2. A plant-based diet can lower cholesterol
The advantage of eating plants is that they can significantly reduce the accumulation of cholesterol in the arteries. Specifically, it can lower LDL or “bad” cholesterol. A type of cholesterol that deposits in arteries, causing plaque formation and reducing the amount of blood flow provided by certain arteries. Plaque formation can be thought of as equivalent to a hollow tube blocked with deposits that block blood flow. When this happens, blood does not flow well into the veins and thus into the organs that need it. Therefore, it is the type of cholesterol we don’t want most.
HDL cholesterol, on the other hand, is “good” cholesterol. A type of cholesterol that protects us from a variety of conditions such as heart disease and high blood pressure and can pave the way for more serious conditions such as stroke.
The Medical Association for Responsible Medical Care said: “In 2017, researchers reviewed 49 studies comparing a plant-based diet to an omnivorous diet to test their effects on cholesterol.
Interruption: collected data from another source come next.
(** * sansshell: the RPC authorization layer (package rpcauth)

    A shallow embedding of [auth/opa/rpcauth/rpcauth.go]: the [Authorizer],
    its [Eval] operation and the four gRPC interceptor adapters built on it.

    Conventions of the embedding.
    - A Go [error] return is an [option error]; [None] is Go's [nil].
    - A hook receives a pointer to the input and may write through it; here
      a hook returns the input as it leaves it, next to its error, and the
      loop of [Eval] threads that value to the next hook.
    - Calls made to collaborators (hooks, the policy, handlers, the wrapped
      streams) are recorded, in order, in a list of [Call]s returned next to
      the result, so that "is never invoked" and "in this order" are
      statements about that list.
    - Hooks and the policy evaluator are functions of the context and the
      input they are handed: the authorizer holds them fixed, and whatever
      state of their own they may keep is outside this layer.
    - The [logr] calls of [Eval] only emit diagnostics: they read the input
      and influence neither the control flow nor any returned value, and are
      left out. *)

From Stdlib Require Import List String Bool Arith Lia.
Import ListNotations.
Open Scope string_scope.

Set Implicit Arguments.

(** ** google.golang.org/grpc/codes *)

Module codes.

Inductive Code : Type :=
| OK | Canceled | Unknown | InvalidArgument | DeadlineExceeded | NotFound
| AlreadyExists | PermissionDenied | ResourceExhausted | FailedPrecondition
| Aborted | OutOfRange | Unimplemented | Internal | Unavailable | DataLoss
| Unauthenticated.

(** [Code.String]. *)
Definition String (c : Code) : string :=
  match c with
  | OK => "OK" | Canceled => "Canceled" | Unknown => "Unknown"
  | InvalidArgument => "InvalidArgument"
  | DeadlineExceeded => "DeadlineExceeded" | NotFound => "NotFound"
  | AlreadyExists => "AlreadyExists"
  | PermissionDenied => "PermissionDenied"
  | ResourceExhausted => "ResourceExhausted"
  | FailedPrecondition => "FailedPrecondition" | Aborted => "Aborted"
  | OutOfRange => "OutOfRange" | Unimplemented => "Unimplemented"
  | Internal => "Internal" | Unavailable => "Unavailable"
  | DataLoss => "DataLoss" | Unauthenticated => "Unauthenticated"
  end.

End codes.

(** ** Go errors

    An error value either carries a gRPC status (its dynamic type has a
    [GRPCStatus] method) or it does not. *)

Inductive error : Type :=
| StatusErr (c : codes.Code) (msg : string)
| PlainErr (msg : string).

(** The [Error()] method, which is what the verb [%v] prints. *)
Definition ErrorString (e : error) : string :=
  match e with
  | StatusErr c msg =>
      "rpc error: code = " ++ codes.String c ++ " desc = " ++ msg
  | PlainErr msg => msg
  end.

(** ** google.golang.org/grpc/status *)

Module status.

(** [status.Error]: the error of a status, [nil] for the code [OK]. *)
Definition Error (c : codes.Code) (msg : string) : option error :=
  match c with
  | codes.OK => None
  | _ => Some (StatusErr c msg)
  end.

(** [status.Errorf]; the formatted text is built at the call site. *)
Definition Errorf (c : codes.Code) (formatted : string) : option error :=
  Error c formatted.

(** [status.FromError] on a non-nil error: the status (code and message)
    and whether the error carried one. *)
Definition FromError (e : error) : (codes.Code * string) * bool :=
  match e with
  | StatusErr c msg => ((c, msg), true)
  | PlainErr msg => ((codes.Unknown, msg), false)
  end.

(** [status.Code] of a possibly nil error. *)
Definition Code (e : option error) : codes.Code :=
  match e with
  | None => codes.OK
  | Some e => fst (fst (FromError e))
  end.

End status.

(** ** Contexts, messages and the policy input *)

(** What the layer reads from a [context.Context]: the attributes of the
    call that the input builder copies into the policy input. *)
Record Context : Type := {
  ctxPeer : option string;
  ctxMetadata : list (string * string)
}.

(** A value implementing [proto.Message]: its message name and the outcome
    of converting it to the structured (JSON) form, either the text or the
    reason the conversion fails. *)
Record ProtoMessage : Type := {
  msgName : string;
  msgStructured : string + string
}.

(** A value of type [interface{}]: a proto message, or a value of some other
    dynamic type, of which only the type name (the verb [%T]) matters. *)
Inductive Value : Type :=
| VProto (m : ProtoMessage)
| VOther (typeName : string).

(** The type assertion [req.(proto.Message)]. *)
Definition asProtoMessage (req : Value) : option ProtoMessage :=
  match req with
  | VProto m => Some m
  | VOther _ => None
  end.

Definition typeNameOf (req : Value) : string :=
  match req with
  | VProto m => "*" ++ msgName m
  | VOther t => t
  end.

(** Modelled from the spec: the declaration of [RPCAuthInput] is not among
    the sources.  The spec gives its fields: the full method, the message
    payload in structured form, and optional attributes derived from the
    context (peer identity, transport metadata). *)
Record RPCAuthInput : Type := {
  Method : string;
  MessageType : string;
  Message : string;
  Peer : option string;
  Metadata : list (string * string)
}.

(** Modelled from the spec: the function [NewRPCAuthInput] is not among the
    sources.  Per the spec it builds the input from the method, the message
    and the context, fails with an Internal-classified error when the
    message cannot be converted to the structured form, and has no other
    effect. *)
Definition NewRPCAuthInput (ctx : Context) (method : string)
    (req : ProtoMessage) : RPCAuthInput + error :=
  match msgStructured req with
  | inl json =>
      inl {| Method := method;
             MessageType := msgName req;
             Message := json;
             Peer := ctxPeer ctx;
             Metadata := ctxMetadata ctx |}
  | inr why => inr (StatusErr codes.Internal why)
  end.

(** ** The authorizer *)

(** [RPCAuthzHook]: the hook sees the input and leaves it possibly changed. *)
Record RPCAuthzHook : Type := {
  Hook : Context -> RPCAuthInput -> RPCAuthInput * option error
}.

Module opa.

(** [opa.AuthzPolicy], through the one method the authorizer calls. *)
Record AuthzPolicy : Type := {
  Eval : Context -> RPCAuthInput -> bool * option error
}.

End opa.

Record Authorizer : Type := {
  policy : opa.AuthzPolicy;
  hooks : list RPCAuthzHook
}.

(** [New]. *)
Definition New (p : opa.AuthzPolicy) (authzHooks : list RPCAuthzHook)
    : Authorizer :=
  {| policy := p; hooks := authzHooks |}.

(** Calls observed during an operation of the layer.  [CallRecv] also
    records what the underlying receive returned. *)
Inductive Call : Type :=
| CallEval (input : option RPCAuthInput)
| CallHook (index : nat) (seen : RPCAuthInput)
| CallPolicy (seen : RPCAuthInput)
| CallHandler (req : Value)
| CallInvoker (method : string) (req : Value)
| CallStreamer (method : string)
| CallStreamHandler
| CallSend (req : Value)
| CallRecv (dest filled : Value) (result : option error).

(** The [for _, hook := range g.hooks] loop of [Eval], from the hook of
    index [k] on.  The error component is [Some] exactly when the loop
    returns from [Eval]. *)
Fixpoint runHooks (ctx : Context) (k : nat) (hs : list RPCAuthzHook)
    (input : RPCAuthInput) : RPCAuthInput * option error * list Call :=
  match hs with
  | [] => (input, None, [])
  | hook :: rest =>
      let (input1, r) := Hook hook ctx input in
      match r with
      | Some err =>
          if snd (status.FromError err)
          then (input1, Some err, [CallHook k input])
          else (input1,
                status.Errorf codes.Internal
                  ("authz hook error: " ++ ErrorString err),
                [CallHook k input])
      | None =>
          let '(input2, e, t) := runHooks ctx (S k) rest input1 in
          (input2, e, CallHook k input :: t)
      end
  end.

Record EvalOut : Type := {
  evalErr : option error;
  evalInput : option RPCAuthInput;
  evalCalls : list Call
}.

(** [Authorizer.Eval]. *)
Definition Eval (g : Authorizer) (ctx : Context)
    (input : option RPCAuthInput) : EvalOut :=
  match input with
  | None =>
      {| evalErr :=
           status.Error codes.InvalidArgument "policy input cannot be nil";
         evalInput := None;
         evalCalls := [CallEval None] |}
  | Some i =>
      let '(i1, e, t) := runHooks ctx 0 (hooks g) i in
      match e with
      | Some _ =>
          {| evalErr := e; evalInput := Some i1;
             evalCalls := CallEval input :: t |}
      | None =>
          let (allowed, perr) := opa.Eval (policy g) ctx i1 in
          let calls := CallEval input :: t ++ [CallPolicy i1] in
          match perr with
          | Some err =>
              {| evalErr :=
                   status.Errorf codes.Internal
                     ("authz policy evaluation error: " ++ ErrorString err);
                 evalInput := Some i1; evalCalls := calls |}
          | None =>
              if negb allowed
              then {| evalErr :=
                        status.Errorf codes.PermissionDenied
                          "OPA policy does not permit this request";
                      evalInput := Some i1; evalCalls := calls |}
              else {| evalErr := None; evalInput := Some i1;
                      evalCalls := calls |}
          end
      end
  end.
A plant-based diet was compared to an omnivorous diet. And lowers total cholesterol, LDL cholesterol, and HDL cholesterol levels. A low-fat plant-based diet usually lowers LDL levels by 15-30%. ”
A plant-based diet adds more fiber to your diet
Plant-based foods are generally high in fiber. Stanford Healthcare said, “A plant-based high-fiber diet that has been shown to have moderate to low lean meat with minimal processed meat and alcohol has been shown to reduce the risk of colorectal cancer.” It states.
A diet rich in vegetables and fruits provides both soluble and insoluble fiber, which can better regulate bowel movements. The lack of constipation and the frequency of defecation prevent the formation of polyps in the intestine, which are small sac on the inner wall of the intestine.
These play an important role in the development of colon cancer, among other factors such as family history, genetic mutations, drinking and smoking. If these polyps are asymptomatic, they pose no threat. However, if symptoms appear (rectal bleeding, abdominal pain, changes in bowel habits), further evaluation is required. In any case, the verdict remains the same. The Cleveland Clinic recommends: “Eat at least 3-5 servings of fruits and vegetables a day.” To prevent colorectal cancer “It is decisive to follow a plant-based diet that avoids fatty processed foods and excess lean meats. It’s not a good solution, but it’s a precaution we can take to ensure optimal bowel health.